Netanyahu pospondrá indefinidamente las apelaciones presentadas contra la aprobación por la citada comisión, por lo que los diputados nunca podrán ratificar la iniciativa -considerada antidemocrática-, señala el rotativo en base a fuentes oficiales.

"Ahora mismo no hay intención de mantener una discusión en las reuniones del gabinete. Netanyahu tendrá que decidir cuándo y cómo resucitar estas propuestas, si es que lo hace. Esto también depende de la presión que afronte", indicaron.

Otras fuentes cercanas a los promotores de esta y otras propuestas que también han sido tildadas de antidemocráticas tienen la sensación de que "Netanyahu está trabajando para aplastarlas, quizás asustado por las críticas que ha escuchado de representantes (diplomáticos) extranjeros y de la Fiscalía General".

La ley, que en su momento recibió el apoyo de Netanyahu, tiene como objetivo imponer un techo de 20.000 shekels (cerca de 4.000 euros o 5.600 dólares) a las ayudas de "entidades estatales extranjeras" a aquellas ONG israelíes vagamente calificadas como "políticas", lo que se significa en la práctica las que trabajan por los derechos humanos en los territorios palestinos ocupados.

La iniciativa nació de dos diputados de su propio partido, el derechista Likud: Tzipi Hotovely y Ofir Akunis, quien aseguró ayer que modificar el borrador inicial, como le ha pedido Netanyahu, "llevará algo de tiempo".

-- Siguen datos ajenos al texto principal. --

(* ===== verification/FaultCompact.v ===== *)
(** * Compacting, and the background worker, while system calls fail *)

From S2P Require Import Prelude Outcome External Fs Crash MemTable Wal WalWriter WalReader.
From S2P Require Import StdVec SstRecord SstIndex Bloom Builder Reader Merge Manifest.
From S2P Require Import Names KvSpec Engine Steady EngineSpec EngineGet EnginePut EngineFlush EngineCommit.
From S2P Require Import EngineCompact EngineRecover EngineRefine EngineDisk Faults FaultServe FaultWrite FaultFlush.

Section compact.
Context {C : Crc32} {SM : SkipMap Entry} {FB : FastBloom} {AL : Allocator}.

Abbreviation Sys := (Fs * LsmEngineInner)%type.

(** ** The runs *)

Lemma copes_read_run fs e T a l i :
  serves fs e T a -> live e l i ->
  copes (read_run i) (fs, e) (fun _ => caches e T a) (fun r s => r = run_of (handles e) T i /\ caches e T a s).
Proof.
  intros Hs Hlive. unfold read_run. eapply copes_bind; [by eapply copes_open_reader|].
  intros r [fs1 e1] [[Hc Hs1] Hrd]. cbn [fst snd] in *.
  pose proof (Reader.records_ok r _ (T i) (killed fs1) eq_refl eq_refl Hrd) as Hrec.
  eapply copes_on_fs_seq; [apply (faithful_copes _ fs1 _ _ (faithful_records r) Hrec)|..].
  - intros err fs2 Hst. split; [done|by eapply serves_still].
  - intros rs fs2 [-> Hst]. pose proof (serves_still _ _ _ _ _ Hs1 Hst) as Hs2.
    destruct (bare_handle fs2 e1 T l i (sv_tables _ _ _ _ Hs2) (live_cached _ _ _ _ Hc Hlive)) as (h & Hh & _).
    eapply copes_bind_ok; [by apply handle_at_ok|done|]. apply copes_ret. split; [|done].
    unfold run_of. rewrite <- (cached_seq_of e e1 i Hc). unfold seq_of. by rewrite Hh.
Qed.

Lemma copes_read_runs fs e T a ids :
  serves fs e T a -> (forall i, i ∈ ids -> exists l, live e l i) ->
  copes (map_each ids read_run) (fs, e) (fun _ => caches e T a)
    (fun rs s => rs = run_of (handles e) T <$> ids /\ caches e T a s).
Proof.
  revert fs e. induction ids as [|i ids IH]; intros fs e Hs Hlive.
  { apply copes_ret. split; [done|by apply caches_refl]. }
  destruct (Hlive i) as [l Hl]; [apply list_elem_of_here|]. cbn [map_each].
  eapply copes_bind; [by apply (copes_read_run fs e T a l i)|]. intros r [fs1 e1] (-> & Hc1 & Hs1). cbn [fst snd] in *.
  eapply copes_seq; [apply (IH fs1 e1 Hs1)|..].
  - intros j Hj. destruct (Hlive j) as [l' Hl']; [by apply list_elem_of_further|]. exists l'. by eapply live_cached.
  - intros err s. by apply caches_trans.
  - intros rs s [-> Hca]. apply copes_ret. split; [|by eapply caches_trans]. rewrite fmap_cons. f_equal.
    apply list_fmap_ext. intros _ j _. unfold run_of. by rewrite (cached_seq_of e e1).
Qed.

(** ** The merged table *)

Definition merged_to (fs : Fs) (e : LsmEngineInner) (out : list record) (h : SstHandle) : Prop :=
  handle_ok fs 1 h out /\ Manifest.seq (meta h) = next_seq e /\ forgive h = h.

(** The table is written and allocated, or the engine has drawn a number. *)
Lemma copes_write_merged fs e T a out :
  serves fs e T a -> next_seq e < u64_max -> rs_sorted out -> Forall capped out ->
  len (records_bytes out) <= 2 ^ 60 ->
  copes (write_merged out) (fs, e) (fun _ s => serves s.1 (drawn e) T a /\ s.2 = drawn e)
    (fun o s => match o with
                | None => out = [] /\ s = (fs, e)
                | Some i => i = length (handles e) /\ exists h, merged_to s.1 e out h /\ serves s.1 (drawn e) T a /\
                    s.2 = allocated e h
                end).
Proof.
  intros Hs Hroom Hsort Hcap Hsm. unfold write_merged. destruct (is_nil out) eqn:Hnil.
  { apply copes_ret. split; [by apply is_nil_iff|done]. }
  apply is_nil_false in Hnil. pose proof (sv_next _ _ _ _ Hs). pose proof (serves_drawn _ _ _ _ Hs Hroom) as Hs1.
  eapply copes_bind_ok; [apply (fetch_add_seq_ok fs e ltac:(lia))|done|]. fold (drawn e).
  set (n := next_seq e). assert (above (bare (drawn e)) n) as Hab by exact (serves_above _ _ _ _ Hs).
  assert (forall s, leaves (fun x => x = tmp_name (sst_name 1 n) \/ x = sst_name 1 n) fs s.1 /\ s.2 = drawn e ->
    serves s.1 (drawn e) T a /\ s.2 = drawn e) as Hpost.
  { intros s [HL He]. split; [|done]. eapply (serves_table 1 n); (done || unfold n; lia). }
  unfold build_merged.
  destruct (fill_builder_ok (len out) out Hcap Hsort) as (b & blocks & cur & Hfill & Hb & Hcat & Hmin & Hmax).
  apply copes_assoc. eapply copes_bind_ok; [unfold lift; by rewrite Hfill|done|]. cbn zeta.
  eapply copes_assoc, copes_bind.
  { apply copes_try. apply (copes_write_table b blocks cur _ _ fs (drawn e) Hb); [by rewrite Hcat|apply Hs]. }
  intros r [fs1 e1] Hr. cbn [fst snd] in Hr.
  assert (serves fs1 (drawn e) T a /\ e1 = drawn e) as [Hs2 ->].
  { apply (Hpost (fs1, e1)). destruct r as [err|x]; [exact Hr|]. by destruct Hr as (HL & He & _). }
  destruct r as [err|x].
  - eapply copes_assoc, copes_bind.
    + apply (copes_remove fs1 (drawn e) T a (tmp_name (sst_name 1 n))); [done|].
      intros (l & s & Heq & _)%(live_path_name _ _ _ _ (sv_tables _ _ _ _ Hs2)). by apply tmp_ne_sst in Heq.
    + intros y [fs2 e2] [Hs3 He3]. cbn [fst snd] in *. subst e2.
      apply copes_assoc. eapply (copes_bind _ _ _ _ (fun _ _ => False)); [by apply copes_fail|done].
  - apply copes_assoc. eapply copes_bind_ok; [reflexivity|done|].
    apply copes_assoc. eapply copes_bind_ok; [reflexivity|done|].
    destruct Hr as (_ & _ & ino & Hino & Htab). rewrite Hcat in Htab. rewrite Hmin, Hmax.
    eapply copes_bind_ok; [reflexivity|done|]. apply copes_ret. split; [done|].
    exists (new_handle 1 n out). split; [split; [|done]|done].
    eapply new_handle_ok; [unfold n; lia|done..].
Qed.

(** ** The commit *)

(** A change of the tables alone. *)
Lemma serves_tables fs e T a e' T' :
  serves fs e T a -> poisoned e' = [] -> next_seq e <= next_seq e' <= u64_max -> mems e' = mems e -> wal e' = wal e ->
  active (state e') = active (state e) -> immutables (state e') = immutables (state e) ->
  tables_ok fs (bare e') T' -> serves fs e' T' a.
Proof.
  intros [F1 F2 F3 [M1 M2 M3] F5 F6 [F7 F7'] F8 F9] Hp Hn Em Ew Ea Ei Ht.
  split; unfold live_mems, live_wals, log_ino in *; rewrite ?Em, ?Ew, ?Ei; try done.
  - lia.
  - split; unfold live_mems; rewrite ?Ea, ?Em, ?Ei; done.
  - split; [done|]. eapply Forall_impl; [exact F7'|]. cbn. lia.
Qed.

Lemma serves_one fs e T a h out :
  serves fs (drawn e) T a -> merged_to fs e out h ->
  serves fs (compacted (allocated e h) [[]; [length (handles e)]]) (set_T T (length (handles e)) out) a.
Proof.
  intros Hs (Hh & Hseq & Hf). apply (serves_tables fs (drawn e) T a); try done; [apply Hs|split; [cbn; lia|apply Hs]|].
  pose proof (tables_ok_one fs (bare e) h out T Hh ltac:(cbn; lia)) as Ht.
  assert (length (handles (bare e)) = length (handles e)) as Hlen by (cbn; by rewrite length_fmap). rewrite Hlen in Ht.
  assert (bare (compacted (allocated e h) [[]; [length (handles e)]]) =
    compacted (allocated (bare e) h) [[]; [length (handles e)]]) as ->; [|done].
  unfold bare. cbn. by rewrite fmap_app; cbn; rewrite Hf.
Qed.

Lemma bare_live_path e n : live_path e n <-> live_path (bare e) n.
Proof.
  split; intros (l & i & h & Hl & Hh & Hp).
  - exists l, i, (forgive h). split; [done|]. split; [by apply bare_lookup|].
    destruct (forgive_same h) as [_ ->]. done.
  - cbn in Hh. rewrite list_lookup_fmap in Hh. destruct (handles e !! i) as [h0|] eqn:E; [|done]. injection Hh as <-.
    exists l, i, h0. split_and!; [done|done|]. destruct (forgive_same h0) as [_ Hp0]. congruence.
Qed.

(** The levels are swapped, or nothing has changed. *)
Lemma copes_swap fs e T a out l0 ls :
  serves fs e T a -> levels (state e) = l0 :: ls -> next_seq e < u64_max ->
  merged (run_of (handles e) T <$> inputs e) out -> Forall capped out -> len (records_bytes out) <= 2 ^ 60 ->
  copes (output ← write_merged out;
         with_lock StateLock "state lock poisoned" (write_state (commit_compact output))) (fs, e)
    (fun _ => shows (view e T))
    (fun _ s => exists T', serves s.1 s.2 T' a /\ (forall k, view s.2 T' k = view e T k) /\
       (forall n, live_path e n -> ~ live_path (bare s.2) n) /\
       (forall i, i ∈ inputs e -> handles s.2 !! i = handles e !! i)).
Proof.
  intros Hs Hl Hroom Hm Hcap Hsm. pose proof (sv_tables _ _ _ _ Hs) as Ht.
  pose proof (ta_levels _ _ _ Ht) as Hlen. cbn in Hlen. rewrite Hl in Hlen. simpl in Hlen.
  assert (forall k, record_entry out k ≫= entry_value = first_some (table_sources T (levels (state e))) k ≫= entry_value) as Hview.
  { intros k. apply (merged_view fs (bare e) T out k Ht).
    replace (run_of (handles (bare e)) T <$> inputs (bare e)) with (run_of (handles e) T <$> inputs e); [done|].
    apply list_fmap_ext. intros _ j _. unfold run_of. by rewrite (cached_seq_of _ _ _ (cached_bare e)). }
  eapply copes_seq; [apply (copes_write_merged fs e T a out Hs Hroom (mg_sorted _ _ Hm) Hcap Hsm)|..].
  { intros err [fs1 e1] [Hs1 He1]. cbn in Hs1, He1. subst e1. exact (shows_intro fs1 (drawn e) T a Hs1). }
  intros [i|] [fs1 e1]; cbn [fst snd].
  - intros (-> & h & Hh & Hs1 & He1). cbn in He1. subst e1. set (i := length (handles e)).
    apply copes_with_lock; [apply Hs|]. apply copes_write_state; [apply Hs|].
    eapply copes_run; [apply (commit_compact_some fs1 (allocated e h) i l0 ls); [done|lia]|done|].
    exists (set_T T i out). cbn [fst snd]. split; [|split; [|split]].
    + by apply serves_one.
    + intros k. apply view_tables; [done|done|done|]. rewrite <- Hview. cbn. unfold set_T.
      rewrite decide_True by done. by destruct (record_entry out k).
    + intros n Hn (l & j & hj & (ids & Hl' & Hj) & Hhj & Hp).
      destruct l as [|[|l]]; cbn in Hl'; simplify_eq; [by apply not_elem_of_nil in Hj|].
      apply list_elem_of_singleton in Hj as ->. cbn in Hhj. destruct Hh as (Hh & Hseq & Hf).
      rewrite list_lookup_fmap in Hhj. unfold i in Hhj. rewrite lookup_app_r, Nat.sub_diag in Hhj by done.
      cbn in Hhj. injection Hhj as <-. rewrite Hf in Hn. apply bare_live_path in Hn.
      rewrite (ho_name _ _ _ _ Hh), Hseq in Hn. pose proof (sv_next _ _ _ _ Hs).
      eapply (above_not_live 1 (next_seq e) fs (bare e)); [done|lia|lia|by eapply serves_above|exact Hn|by right].
    + intros j (l & ids & Hl' & Hj)%inputs_live. cbn. rewrite lookup_app_l; [done|].
      destruct (bare_handle fs e T l j Ht) as (hj & Hhj & _); [by exists ids|by eapply lookup_lt_Some].
  - intros [-> [= -> ->]]. apply copes_with_lock; [apply Hs|]. apply copes_write_state; [apply Hs|].
    eapply copes_run; [by eapply commit_compact_none|done|]. exists T. cbn [fst snd]. split; [|split; [|split]].
    + apply (serves_tables fs e T a); try done; [apply Hs|split; [cbn; lia|apply Hs]|].
      by apply (tables_ok_none fs (bare e) T).
    + intros k. apply view_tables; [done|done|done|]. rewrite <- Hview. done.
    + intros n _ (l & j & hj & (ids & Hl' & Hj) & _). destruct l as [|l]; cbn in Hl'; simplify_eq.
      by apply not_elem_of_nil in Hj.
    + done.
Qed.

(** ** The whole operation *)

Lemma copes_remove_inputs fs e T a ids E :
  serves fs e T a -> (forall i h, i ∈ ids -> handles e !! i = Some h -> ~ live_path (bare e) (path h)) ->
  (forall i, i ∈ ids -> is_Some (handles e !! i)) ->
  copes (for_each ids (fun i => h ← handle_at i; ignore (on_fs (fs_remove_file (path h))))) (fs, e) E
    (fun _ s => serves s.1 e T a /\ s.2 = e).
Proof.
  intros Hs Hdead Hal. apply (copes_for_each _ _ _ _ (fun s : Sys => serves s.1 e T a /\ s.2 = e)); [done|].
  intros i [fs1 e1] Hi [Hs1 He1]. cbn [fst snd] in *. subst e1. destruct (Hal i Hi) as [h Hh].
  eapply copes_bind_ok; [by apply handle_at_ok|done|]. apply copes_remove; [done|by eapply Hdead].
Qed.

Lemma copes_compact fs e T a :
  serves fs e T a -> tables_small e T -> next_seq e < u64_max ->
  copes compact (fs, e) (fun _ => shows (view e T)) (fun _ => shows (view e T)).
Proof.
  intros Hs Hsm Hroom. unfold compact, compact_all_pending. apply copes_with_lock; [apply Hs|].
  eapply copes_bind_ok; [by apply read_state_ok, Hs|done|].
  assert (shows (view e T) (fs, e)) as H0 by (by apply (shows_intro _ _ _ a)).
  destruct (levels (state e)) as [|l0 ls] eqn:Hl; cbn [head]; [by apply copes_ret|].
  destruct l0 as [|i0 l0]; [by apply copes_ret|]. cbn zeta.
  assert ((i0 :: l0) ++ default [] (((i0 :: l0) :: ls) !! 1%nat) = inputs e) as -> by (unfold inputs; by rewrite Hl).
  eapply copes_seq; [apply (copes_read_runs fs e T a (inputs e) Hs (inputs_live e))|intros err s; apply shows_cached|].
  intros runs [fs1 e1] (-> & Hc & Hs1). cbn [fst snd] in *.
  destruct (cached_state _ _ Hc) as (Est & Ems & _ & Enx & _).
  pose proof (sv_tables _ _ _ _ Hs) as Ht.
  assert (run_of (handles (bare e)) T <$> inputs (bare e) = run_of (handles e) T <$> inputs e) as Ebare.
  { apply list_fmap_ext. intros _ j _. unfold run_of. by rewrite (cached_seq_of _ _ _ (cached_bare e)). }
  pose proof (runs_mergeable fs (bare e) T Ht) as Hmg. rewrite Ebare in Hmg.
  destruct (merge_runs_ok _ Hmg) as (out & Hmerge & Hm).
  assert (inputs e1 = inputs e) as Ein by (unfold inputs; by rewrite Est).
  assert (run_of (handles e1) T <$> inputs e1 = run_of (handles e) T <$> inputs e) as Erun.
  { rewrite Ein. apply list_fmap_ext. intros _ j _. unfold run_of. by rewrite (cached_seq_of e e1). }
  pose proof (merged_fits _ _ _ Hsm Hm) as Hsmall.
  assert (Forall capped out) as Hcap by (apply (merged_capped fs (bare e) T out Ht); by rewrite Ebare).
  eapply copes_bind_ok; [unfold lift; by rewrite Hmerge|done|].
  apply (copes_assoc (write_merged out)
    (fun o => with_lock StateLock "state lock poisoned" (write_state (commit_compact o)))).
  eapply copes_seq; [apply (copes_swap fs1 e1 T a out (i0 :: l0) ls Hs1); [by rewrite Est|lia|by rewrite Erun|done|done]|..].
  { intros err s. apply shows_ext. intros k. by apply cached_view. }
  intros x [fs2 e2] (T2 & Hs2 & Hv2 & Hdead & Hhs). cbn [fst snd] in *.
  assert (forall s, serves s.1 e2 T2 a /\ s.2 = e2 -> shows (view e T) s) as Hsh.
  { intros [fs3 e3] [Hs3 He3]. cbn in *. subst e3. exists T2, a. split; [done|]. intros k. cbn [snd].
    rewrite Hv2. by apply cached_view. }
  eapply copes_seq; [by apply (copes_write_manifest fs2 e2 T2 a)|by intros err s ?%Hsh|].
  intros y [fs3 e3] [Hs3 He3]. cbn in Hs3, He3. subst e3.
  assert (forall i, i ∈ inputs e -> exists h, handles e2 !! i = Some h /\ live_path e1 (path h)) as Hin.
  { intros i Hi. rewrite <- Ein in Hi. destruct (inputs_live e1 i Hi) as [l Hlv].
    destruct (bare_handle fs1 e1 T l i (sv_tables _ _ _ _ Hs1) Hlv) as (h & Hh & _).
    exists h. split; [by rewrite Hhs|]. by exists l, i, h. }
  eapply copes_mono; [apply (copes_remove_inputs fs3 e2 T2 a (inputs e) (fun _ _ => False) Hs3)|done|by intros z s ?%Hsh].
  - intros i h Hi Hh. destruct (Hin i Hi) as (h' & Hh' & Hlp). simplify_eq. by apply Hdead.
  - intros i Hi. destruct (Hin i Hi) as (h & Hh & _). by exists h.
Qed.
End compact.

La comisión ministerial aprobó una segunda iniciativa por la que se pretende gravar con un 45 por ciento las donaciones que hagan gobiernos extranjeros a aquellas organizaciones no gubernamentales no aptas para recibir dinero del Estado.

La UE, EEUU y otros países, principales donantes de estas ONG, han exhortado a Netanyahu a rechazar las nuevas propuestas.

Antes del voto en la comisión ministerial, el embajador de la UE en Tel Aviv, Adrew Standley, contactó con el asesor de seguridad nacional del primer ministro, Yaakov Amidror, y le advirtió de que, si prosperan, estas propuestas podrían dañar la imagen de Israel en el mundo occidental como estado democrático.